Figure 6

RGS and RGS17 inhibit AKT activation. (A) SKOV-3 cells transfected with control (NC) or RGS10 (10) siRNA constructs were serum starved and stimulated with vehicle or LPA at the indicated concentrations for 5 minutes. Control wells were pre-incubated with LY294002, a PI3K inhibitor, for 1 hour. Cell lysates were analyzed with SDS-PAGE and immunoblotting with anti-phospho AKT antibodies (top) to measure AKT activation. Phospho-AKT blots were re-probed with GAPDH antibodies as loading controls (bottom).
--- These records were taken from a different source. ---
(** A key is an array index when it is the decimal form, without leading
    zeros, of an integer below 2^32 - 1. *)
Definition arrayIndex (k : string) : option N :=
  match k with
  | EmptyString => None
  | String c rest =>
      if Ascii.eqb c "0"%char && negb (String.eqb rest EmptyString) then None
      else
        match digitsValue k 0 with
        | Some n => if (n <=? 4294967294)%N then Some n else None
        | None => None
        end
  end.

Section JsObject.
Context {V : Type}.

(** [o[k]] *)
Fixpoint getProp (o : list (string * V)) (k : string) : option V :=
  match o with
  | [] => None
  | (k', v) :: rest => if String.eqb k' k then Some v else getProp rest k
  end.

(** [o[k] = v]: an existing property keeps its place, a new one goes to
    the end. *)
Fixpoint setProp (o : list (string * V)) (k : string) (v : V)
    : list (string * V) :=
  match o with
  | [] => [(k, v)]
  | (k', v') :: rest =>
      if String.eqb k' k then (k', v) :: rest
      else (k', v') :: setProp rest k v
  end.

Definition isIndexKey (p : string * V) : bool :=
  match arrayIndex (fst p) with Some _ => true | None => false end.

Definition compareIndexKeys (p q : string * V) : comparison :=
  N.compare (default 0%N (arrayIndex (fst p))) (default 0%N (arrayIndex (fst q))).

(** [Object.entries(o)]: the array-index keys in ascending order, then
    the other keys in the order of their creation. *)
Definition objectEntries (o : list (string * V)) : list (string * V) :=
  sortBy compareIndexKeys (List.filter isIndexKey o)
  ++ List.filter (fun p => negb (isIndexKey p)) o.
End JsObject.

(** ** More results of JavaScript arithmetic *)

(** [Math.min(...l)] and [Math.max(...l)]. *)
Definition mathMin (l : list Q) : JsNum :=
  match l with
  | [] => PosInfinity
  | x :: rest => Fin (fold_left Qmin rest x)
  end.

Definition mathMax (l : list Q) : JsNum :=
  match l with
  | [] => NegInfinity
  | x :: rest => Fin (fold_left Qmax rest x)
  end.

(** [a - b] *)
Definition jsMinus (a b : JsNum) : JsNum :=
  match a, b with
  | NaN, _ | _, NaN => NaN
  | Fin x, Fin y => Fin (x - y)
  | PosInfinity, PosInfinity | NegInfinity, NegInfinity => NaN
  | PosInfinity, _ => PosInfinity
  | NegInfinity, _ => NegInfinity
  | Fin _, PosInfinity => NegInfinity
  | Fin _, NegInfinity => PosInfinity
  end.

(** ** Supplier statistics: [calculateSupplierStats] *)

(** The entries of the local [stats] object. *)
Record SupplierAcc := mkSupplierAcc {
  totalGrams : Q;
  totalCost : Q;
  count : nat;
  rates : list Q
}.

(** Modelled from the spec: the [SupplierStat] type of types.ts, as
    [calculateSupplierStats] builds it. *)
Record SupplierStat := mkSupplierStat {
  name : string;
  totalGramsPurchased : Q;
  avgRate : JsNum;
  minRate : JsNum;
  maxRate : JsNum;
  volatility : JsNum;
  txCount : nat
}.

(** The callback of [forEach]: create the entry if there is none, then
    add the purchase to it. *)
Definition supplierStep (stats : list (string * SupplierAcc)) (inv : Invoice)
    : list (string * SupplierAcc) :=
  let entry :=
    match getProp stats (partyName inv) with
    | Some data => data
    | None => {| totalGrams := 0; totalCost := 0; count := 0; rates := [] |}
    end in
  setProp stats (partyName inv)
    {| totalGrams := totalGrams entry + quantityGrams inv;
       totalCost := totalCost entry + quantityGrams inv * ratePerGram inv;
       count := count entry + 1;
       rates := rates entry ++ [ratePerGram inv] |}.

(** The callback of [map]. *)
Definition supplierStat (entry : string * SupplierAcc) : SupplierStat :=
  let '(n, data) := entry in
  let lo := mathMin (rates data) in
  let hi := mathMax (rates data) in
  {| name := n;
     totalGramsPurchased := totalGrams data;
     avgRate := if Qltb 0 (totalGrams data)
                then jsDiv (totalCost data) (totalGrams data) else Fin 0;
     minRate := lo;
     maxRate := hi;
     volatility := jsMinus hi lo;
     txCount := count data |}.

(** [(a, b) => b.totalGramsPurchased - a.totalGramsPurchased] *)
Definition compareByGramsDesc (a b : SupplierStat) : comparison :=
  Qcompare (totalGramsPurchased b) (totalGramsPurchased a).

Definition calculateSupplierStats (invoices : list Invoice) : list SupplierStat :=
  let stats := fold_left supplierStep (List.filter isPurchase invoices) [] in
  sortBy compareByGramsDesc (map supplierStat (objectEntries stats)).

(** The party names of the purchases are none of the inherited keys. *)
Definition ownSupplierKeys (invoices : list Invoice) : bool :=
  forallb (fun inv => negb (isInheritedKey (partyName inv)))
    (List.filter isPurchase invoices).

(** The purchases among [done] made from party [k]. *)
Definition purchasesFrom (k : string) (done : list Invoice) : list Invoice :=
  List.filter (fun p => String.eqb (partyName p) k) done.

(** What [stats] holds once the purchases [done] are processed: one entry
    per party, aggregating the purchases from that party in their order. *)
Definition supplierInv (done : list Invoice)
    (stats : list (string * SupplierAcc)) : Prop :=
  NoDup (map fst stats)
  /\ (forall k, In k (map fst stats) <-> purchasesFrom k done <> [])
  /\ (forall k data, getProp stats k = Some data ->
        rates data = map ratePerGram (purchasesFrom k done)
        /\ count data = length (purchasesFrom k done)
        /\ totalGrams data == sumQ (map quantityGrams (purchasesFrom k done))
        /\ totalCost data
           == sumQ (map (fun p => quantityGrams p * ratePerGram p)
                      (purchasesFrom k done))).

(** ** Loading: the merge of [loadData]

    [loadData] fetches the cloud orders ([null] when the database cannot
    be reached) and the locally stored invoices, chooses the orders to
    replay, and stores the replay's result in the application state.
    The two fetched collections are the arguments here. *)

(** The local variable [finalOrders] (the local orders when the database
    is unreachable). *)
Definition finalOrders (cloudOrders : option (list Invoice))
    (localOrders : list Invoice) : list Invoice :=
  match cloudOrders with
  | None => localOrders
  | Some cloud =>
      let cloudIds := map id cloud in
      let unsyncedLocalOrders :=
        List.filter (fun lo => negb (existsb (String.eqb (id lo)) cloudIds))
          localOrders in
      if Nat.eqb (length cloud) 0 && Nat.ltb 0 (length localOrders)
      then localOrders
      else if Nat.ltb 0 (length unsyncedLocalOrders)
           then cloud ++ unsyncedLocalOrders
           else cloud
  end.

(** What [loadData] hands to [setInvoices] and [setInventory]. *)
Definition loadData (cloudOrders : option (list Invoice))
    (localOrders : list Invoice) : list Invoice * list InventoryBatch :=
  let run := recalculateAllData (finalOrders cloudOrders localOrders) in
  (rev (updatedInvoices run), updatedInventory run).

(** ** The inventory table: [InventoryTable]

    Its [activeBatches] is the filter [activeBatches] above. *)
Module InventoryTable.

Definition historyBatches (batches : list InventoryBatch) : list InventoryBatch :=
  List.filter (fun b => Qeq_bool (remainingQuantity b) 0) batches.

Definition totalStock (batches : list InventoryBatch) : Q :=
  fold_left (fun acc b => acc + remainingQuantity b) (activeBatches batches) 0.

Definition totalValue (batches : list InventoryBatch) : Q :=
  fold_left (fun acc b => acc + remainingQuantity b * costPerGram b)
    (activeBatches batches) 0.

Definition avgCost (batches : list InventoryBatch) : JsNum :=
  if Qltb 0 (totalStock batches)
  then jsDiv (totalValue batches) (totalStock batches)
  else Fin 0.

(** [rate] is [parseFloat(marketRate)], [None] for [NaN]. *)
Definition hasRate (rate : option Q) : bool :=
  match rate with Some r => Qltb 0 r | None => false end.

Definition estimatedSalesValue (batches : list InventoryBatch)
    (rate : option Q) : Q :=
  match rate with
  | Some r => if Qltb 0 r then totalStock batches * r else 0
  | None => 0
  end.

Definition potentialProfit (batches : list InventoryBatch) (rate : option Q)
    : Q :=
  if hasRate rate
  then estimatedSalesValue batches rate - totalValue batches
  else 0.

End InventoryTable.

(** A consumption line of a trace. *)
Definition isConsumedLine (l : LogLine) : bool :=
  match l with Consumed _ _ _ => true | _ => false end.

(** ** Further sample data *)

(** A clock for the examples.  A string [YYYY-MM-DD] that names a day of
    the calendar is read as midnight UTC of that day, as [Date] reads it;
    the empty string is an invalid date.  The examples pass it nothing
    else. *)
Definition daysFromCivil (y m d : Z) : Z :=
  let y' := if (m <=? 2)%Z then (y - 1)%Z else y in
  let era := (y' / 400)%Z in
  let yoe := (y' - era * 400)%Z in
  let mp := ((m + 9) mod 12)%Z in
  let doy := ((153 * mp + 2) / 5 + d - 1)%Z in
  let doe := (yoe * 365 + yoe / 4 - yoe / 100 + doy)%Z in
  (era * 146097 + doe - 719468)%Z.

Definition daysInMonth (y m : Z) : Z :=
  if (m =? 2)%Z then
    if ((y mod 4 =? 0) && (negb (y mod 100 =? 0) || (y mod 400 =? 0)))%Z
    then 29%Z else 28%Z
  else if ((m =? 4) || (m =? 6) || (m =? 9) || (m =? 11))%Z then 30%Z
  else 31%Z.

Definition twoDigits (a b : ascii) : option Z :=
  match digitValue a, digitValue b with
  | Some x, Some y => Some (Z.of_N (10 * x + y))
  | _, _ => None
  end.

Definition sampleTime (s : string) : option Z :=
  match s with
  | String y1 (String y2 (String y3 (String y4 (String h1
      (String m1 (String m2 (String h2
        (String d1 (String d2 EmptyString))))))))) =>
      match twoDigits y1 y2, twoDigits y3 y4, twoDigits m1 m2,
            twoDigits d1 d2 with
      | Some yh, Some yl, Some m, Some d =>
          let y := (100 * yh + yl)%Z in
          if Ascii.eqb h1 "-" && Ascii.eqb h2 "-"
             && (1 <=? m)%Z && (m <=? 12)%Z
             && (1 <=? d)%Z && (d <=? daysInMonth y m)%Z
          then Some (daysFromCivil y m d * 86400000)%Z
          else None
      | _, _, _, _ => None
      end
  | _ => None
  end.

(** Two batches, of 10 g and of 5 g, for a sale of 12 g. *)
Definition twoBatches : list InventoryBatch :=
  [ newBatch (purchase "p1" "2024-01-01" None 10 6000);
    newBatch (purchase "p2" "2024-01-02" None 5 6100) ].

(** [twoBatches] and a third batch, of 3 g, whose date is blank. *)
Definition batchesWithUndated : list InventoryBatch :=
  twoBatches ++ [ newBatch (purchase "p3" "" None 3 6200) ].

(** Three records of one day: [cycleA] and [cycleC] carry a creation
    timestamp, [cycleB] does not. *)
Definition cycleA : Invoice :=
  purchase "1" "2024-02-01" (Some "2024-02-01T12:00:00Z") 1 6000.

Definition cycleB : Invoice := purchase "2" "2024-02-01" None 1 6000.

Definition cycleC : Invoice :=
  purchase "3" "2024-02-01" (Some "2024-02-01T08:00:00Z") 1 6000.

(** Purchases from two suppliers. *)
Definition ledgerSuppliers : list Invoice :=
  [ {| id := "p1"; date := "2024-01-01"; type := PURCHASE; partyName := "MMTC";
       quantityGrams := 10; ratePerGram := 6000; taxableAmount := 60000;
       gstAmount := 0; totalAmount := 60000; createdAt := None;
       cogs := None; profit := None; fifoLog := None |};
    {| id := "p2"; date := "2024-01-02"; type := PURCHASE; partyName := "77";
       quantityGrams := 30; ratePerGram := 6100; taxableAmount := 183000;
       gstAmount := 0; totalAmount := 183000; createdAt := None;
       cogs := None; profit := None; fifoLog := None |};
    {| id := "p3"; date := "2024-01-03"; type := PURCHASE; partyName := "MMTC";
       quantityGrams := 5; ratePerGram := 6200; taxableAmount := 31000;
       gstAmount := 0; totalAmount := 31000; createdAt := None;
       cogs := None; profit := None; fifoLog := None |};
    sale "s1" "2024-01-04" None 8 6500 52000 ].

(** A cloud copy and a local copy of one order, and an order that exists
    only locally. *)
Definition cloudCopy : list Invoice :=
  [ purchase "p1" "2024-01-01" (Some "2024-01-01T10:00:00Z") 10 6000 ].

Definition localCopy : list Invoice :=
  [ purchase "p1" "2024-01-01" None 10 6000;
    sale "s1" "2024-01-02" None 4 6500 26000 ].

(** [ledgerA] with stale annotations on every record. *)
Definition ledgerAStale : list Invoice :=
  map (fun inv => annotate inv 5 7 [StockoutWarning 1]) ledgerA.

(** * Properties *)

(** ** Comparisons on numbers *)

Lemma Qltb_true (x y : Q) : Qltb x y = true <-> x < y.
Proof.
  unfold Qltb. rewrite negb_true_iff. split; intros H.
  - apply Qnot_le_lt. intros Hle. apply Qle_bool_iff in Hle. congruence.
  - apply not_true_is_false. intros Hle. apply Qle_bool_iff in Hle.
    apply (Qlt_not_le _ _ H Hle).
Qed.
(* ===== verification/_CoqProject ===== *)
-Q . S2P
Prelude.v
Models.v
Text.v
Fixtures.v
Paginator.v
Feed.v
Forms.v
Views.v
Urls.v
FollowGraph.v
Site.v
Keys.v
Interleave.v
SelfFollow.v
Admin.v
Scenarios.v
(* ===== verification/Prelude.v ===== *)
(** * Yatube (the [posts] app of hw05_final): a verification development

    ** The program

    A Django blog.  [src/yatube/posts/models.py] declares four models:
    [Group] (title, unique slug, description), [Post] (text, [pub_date]
    set on insert, author, optional group, optional image; newest first),
    [Comment] (post, author, created, text) and [Follow] (user, author,
    unique together), with [CASCADE] and [SET_NULL] delete rules.
    [src/yatube/posts/views.py] serves ten pages: the index, a group's
    page, a profile, a post, post creation and edition, commenting, the
    follow feed, follow and unfollow.  The views read and write the
    tables through the ORM, paginate every list with Django's [Paginator]
    at [settings.PAR_PAGE] posts, guard the write pages with
    [@login_required] and the edit page with an author check, and fetch
    rows with [get_object_or_404].  [src/yatube/posts/admin.py]
    registers the four models with the admin site ([PostAdmin] with a
    [list_display], a text search, an editable group and an empty-value
    text).  [src/yatube/posts/tests/] exercises the pages on small
    fixtures.

    ** The development, file by file

    - [Prelude] (this file): the ORM's [get]/[exists]/[count], the
      newest-first ordering [order_desc] on a key and its theory (sorted,
      a permutation, unique when the keys are distinct, commutes with
      filtering and with updates that keep the key, a new newest row
      comes first), list lemmas shared by the
      components, the [yatube] hint database and the [by_eval] tactic.
    - [Models]: the rows of [models.py] as records, the database [DB]
      (one list per table, primary-key sequences, the clock read by
      [auto_now_add]), the inserts [create_*] with their foreign-key and
      unique checks ([IntegrityError] otherwise), the update [save_post],
      [get_or_create] and [filter().delete()] on follows, the [on_delete]
      rules ([delete_post], [delete_group], and [delete_user] from the
      cascades of [Post.author], [Comment.post]/[Comment.author] and
      [Follow.user]/[Follow.author]), the admin's
      change forms ([admin_change_post], [admin_change_group],
      [admin_change_comment], [admin_change_follow]), and the
      invariant [wf] with its preservation by every write.
    - [Text]: [__str__] of the models, with [Post.__str__] slicing
      fifteen code points of the UTF-8 text through a strict UTF-8
      codec ([encode], [decode]), and the [verbose_name]/[help_text]
      metadata of the fields.
    - [Fixtures]: the [setUpClass] databases of the test classes.
    - [Paginator]: Python's [int()] on the [?page=] string and [str()]
      of an integer, Django's [Paginator] ([num_pages], [validate_number],
      [page], [get_page], [page_range]),
      with the abstract page [page_slice]/[requested_page] it refines.
    - [Feed]: the query sets behind the pages ([all_posts],
      [group_posts_qs], [author_posts_qs], the follow join
      [following_posts_qs], comments and counters).
    - [Forms]: [forms.py] is not in the sources; [FormBackend] is the
      interface the views use ([clean_post], [clean_comment] and the law
      that a cleaned group exists), [django_forms] the instance modelled
      from the spec and tests with Django's field defaults, and the form
      fields [PostForm] builds from the model fields.
    - [Views]: requests, responses, the two guards, the ten views of
      [views.py] over any [FormBackend], the urlconf [resolve]/[handle],
      and the site as a step relation ([step], [reachable]).
    - [Urls]: the urlconf by path ([urls.py] is not among the sources):
      the ten patterns in order with Django's [slug], [str] and [int]
      converters ([resolve_path]), [reverse], a GET of a path
      ([serve]), and the [next] parameter of the login redirect quoted
      with [urlencode] and read back with [unquote_plus] ([login_next]).
    - [FollowGraph]: the abstract follow graph (a set of edges, follow
      adds one unless it is a self-follow, unfollow removes it) and the
      simulation of any sequence of follow requests through [handle].
    - [Site]: a typing of the responses (template and context agree,
      page objects in range, redirects to public pages or to the login
      page), progress of the step relation, the error path of a post
      form that does not validate, and a comment followed by the page it
      redirects to.
    - [Keys]: the primary-key sequences over runs of [step] counted
      with stdpp's [nsteps].
    - [Interleave]: what each write view writes and reads (frame
      lemmas) and the commutation of a follow request with a new post.
    - [SelfFollow]: the invariant that no user follows themself, over
      the steps of the app, and the admin's add form that breaks it.
    - [Admin]: the change lists of [admin.py] (rows of [list_display],
      [empty_value_display], the deterministic order), [PostAdmin]'s
      search on [text] as SQLite runs [icontains], its [list_filter] on
      [pub_date], its [list_editable] group, and the pages of
      [views.py] after the admin renames a group or deletes a user.
    - [Scenarios]: the test methods of [test_views.py], [test_forms.py],
      [test_urls.py] and [test_models.py] as booleans run on the
      fixtures, with the facts that every fixture builds and every
      replayed test passes on the model, except [test_cache_index_page]
      (no cache in [views.py]); the [on_delete] rules on a fixture.

    ** What is proved

    - Safety and invariant ([Views.reachable_answered]): in every state
      reachable by sign-ups, account deletions, the admin's writes
      (its add and change forms of the four models, the group of a post
      in the post list, deletes of posts, groups, comments and follow
      rows) and requests, a request is answered without a
      server error (no [MultipleObjectsReturned], no [IntegrityError], no
      paginator error) and leaves a database where keys and foreign keys
      hold, usernames, slugs and follow pairs are unique and timestamps
      are distinct.
    - Guards: anonymous requests to the [@login_required] pages are
      redirected to the login page with [next]; a non-author cannot edit.
    - Round trip ([Views.follow_unfollow_roundtrip]): following an
      author and unfollowing them gives back every table.
    - Functional behaviour of each write view: creating, editing,
      commenting (valid and invalid), following (one edge, idempotent),
      unfollowing (exactly the one row goes, a no-op when there is
      none).
    - Invariant ([SelfFollow.no_self_follow_reachable]): no user follows
      themself in any state reached without the admin's follow forms;
      the admin's add form can store a self-follow
      ([SelfFollow.admin_self_follow]), which [models.py] does not
      forbid.
    - Page specifications ([FollowGraph.list_pages_spec]): the group
      page and the profile are the requested page of the index
      restricted to the group's or the author's posts, with the profile's
      "following" button read off the follow graph.
    - Feeds: a new post heads the index, its author's and its group's
      pages; the follow feed is
      the index restricted to followed authors, each post once, and a
      followed author's new post heads it.
    - Pagination: [get_page] never raises, refines the abstract page,
      clamps out-of-range numbers to the last page, and the page links
      a list prints ([Views.pages_partition]: [str()] of each number of
      [page_range], read back by [int()]) give pages that partition the
      list.
    - Deletions ([Models.delete_user_cascade],
      [Models.delete_group_set_null]): the [CASCADE] rules remove exactly
      the rows that refer to a deleted user, [SET_NULL] keeps the posts
      of a deleted group without it, and both keep [wf].
    - Refinement ([FollowGraph.follow_graph_refinement],
      [FollowGraph.feed_follows_graph]): the pairs of the follows table
      are the edges of the abstract graph after any sequence of follow
      and unfollow requests, and the follow feed is the index filtered by
      that graph.
    - Typing ([Site.handle_typed]): every response is well-typed.
    - Liveness ([Site.follow_then_publish]): from every reachable state
      a follow request and a post form from the author, two requests
      through [handle], put the new post at the head of the follower's
      feed.
    - Errors ([Site.invalid_post_form_rerenders],
      [Site.missing_rows_not_found]): a blank text, an unknown group or a
      non-image file stores nothing and re-renders the form; a missing
      slug, username or post key is a 404 that changes nothing.
    - Profile counters ([FollowGraph.profile_counters_graph]): the
      follower and following counts are the in- and out-degree of the
      user in the follow graph.
    - Admin ([Admin.admin_posts_order], [Admin.post_changelist_rows],
      [Admin.post_changelist_search_spec]): the post change list is the
      one listing by [-pub_date] then [-pk] (the index's order when no
      two posts tie, not when they do: [Admin.tie_orders]), renders
      without [DoesNotExist] the cells of [list_display] (the key as
      stdpp's [pretty] prints it, ["-пусто-"] for a post without group),
      and the date filter and search keep exactly the posts in the range
      whose text contains every word of the query.
    - Text ([Text.post_str_prefix], [Text.utf8_codec_bijection]):
      [Post.__str__] is valid UTF-8, a prefix of the text, its first
      fifteen code points; the codec is a bijection between scalar
      values and the byte strings it accepts.
    - Admin edits ([Admin.admin_set_group_index],
      [Admin.admin_rename_group], [Admin.delete_user_pages],
      [Feed.delete_post_feeds]): a renamed group's page moves to the new
      slug with the same posts and the old slug is a 404; a deleted
      user's posts leave the index, the group pages and the other
      users' feeds, and their profile is a 404; a post whose group is changed keeps
      its place on the index and moves to the new group's page; a
      deleted post leaves every list, the others keep their order.
    - URLs ([Urls.serve_reverse], [Urls.login_redirect_next]): every
      link the app prints resolves to its own route and view; the login
      redirect's [next] reads back as the page asked for, whatever bytes
      a username holds.
    - Bounds ([Keys.keys_bounded]): after [n] steps every primary key is
      at most [n] and at most [n] keys were handed out, so a 32-bit
      [AutoField] does not overflow before [2 ^ 31 - 1] steps.
    - Ordering ([Interleave.follow_post_commute]): a follow or unfollow
      request and a new post leave the same database in either order.
    - Composition ([Site.comment_then_detail]): after a valid comment,
      the post page the user is sent to lists it last.
    - Replay: 32 test methods pass on the model by evaluation, those of
      [test_urls.py] on the paths they request; the cache test evaluates
      to false.

    ** Bounds and modelling choices

    Identifiers and timestamps are [nat] (Python integers do not wrap;
    the ORM's sequences only grow); the database's integers do have a
    width, and [Keys.keys_bounded] shows a key is never above the number
    of steps, which keeps a 32-bit [AutoField] in range for [2 ^ 31 - 1]
    steps.  The clock is abstract: it advances
    at every insert, so two rows never share a [pub_date].  Real clocks
    may tie; the index then has no tie-break ([Meta.ordering] is
    [-pub_date] only) and the model keeps the table's order, as SQLite's
    sort does, while the admin's [-pk] decides ([Admin.tie_orders]).
    Page numbers are [Z] (the query string may hold a negative number).
    [num_pages] uses integer ceiling division where Django uses
    [math.ceil] on a float quotient: they agree below 2^53 rows.
    [nat_digits] runs on fuel [n + 1], enough since each step divides by
    ten; any larger fuel gives the same digits, those of stdpp's
    [pretty] ([Admin.int_repr_pretty]).  The database is SQLite,
    Django's default ([settings.py] is not among the sources): [LIKE]
    folds ASCII case only.  Strings are the UTF-8 bytes of Python's [str]; [int()] and
    [strip()] are modelled on ASCII, slicing on code points ([Z] below
    [0x110000], surrogates excluded).

    ** Not modelled

    Templates and rendering (the context is returned, not HTML), media
    storage (an upload is its name and whether it is an image), the page
    cache of the spec (no view of [views.py] is cached), the auth app
    beyond sign-up, account deletion, the session lookup and the
    reading of [next], the query string of a request beyond its
    [page] parameter (so the login redirect's [next] is the path, where
    Django's [get_full_path()] also keeps [?page=]), the project's
    other URL includes ([admin/],
    [auth/], [about/]) and the decoding of request paths, and in the
    admin: the validation of required fields by its forms (every write
    the ORM accepts is an admin step), the calendar
    behind [list_filter]'s choices (the filter is modelled by the
    bounds it puts in the query), quoted phrases in a search and the
    pagination of the change lists.  The Django version is not among
    the sources; the change list's page parameter changed meaning
    between versions, one more reason it is left out.

    Nothing else of [views.py], [models.py] and [admin.py] is left out:
    the lines the map does not name are imports. *)

From stdpp Require Import base list strings sorting sets gmap.
From Stdlib Require Import Lia.

Declare Scope yatube_scope.
Delimit Scope yatube_scope with yt.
Activation of AKT was quantified by densitometry of bands and normalized to GAPDH controls. (B) SKOV-3 cells were transfected with either empty vector (V), plasmid encoding HA-tagged RGS10 (10), or plasmid encoding HA-tagged RGS17 (17). Cells were serum-starved overnight and treated with vehicle or LPA for 5 minutes at 37°C. Control cells were also treated with 10 μM LY294002 (LY) to block activation. Cell lysates were analyzed with SDS-PAGE and immunoblotting with anti-phospho AKT antibodies (top left) to measure AKT activation, or HA antibodies (top right) to confirm transfection. Phospho-AKT blots were re-probed with GAPDH antibodies as loading controls (bottom). Activation of AKT was quantified by densitometry of bands and normalized to GAPDH controls.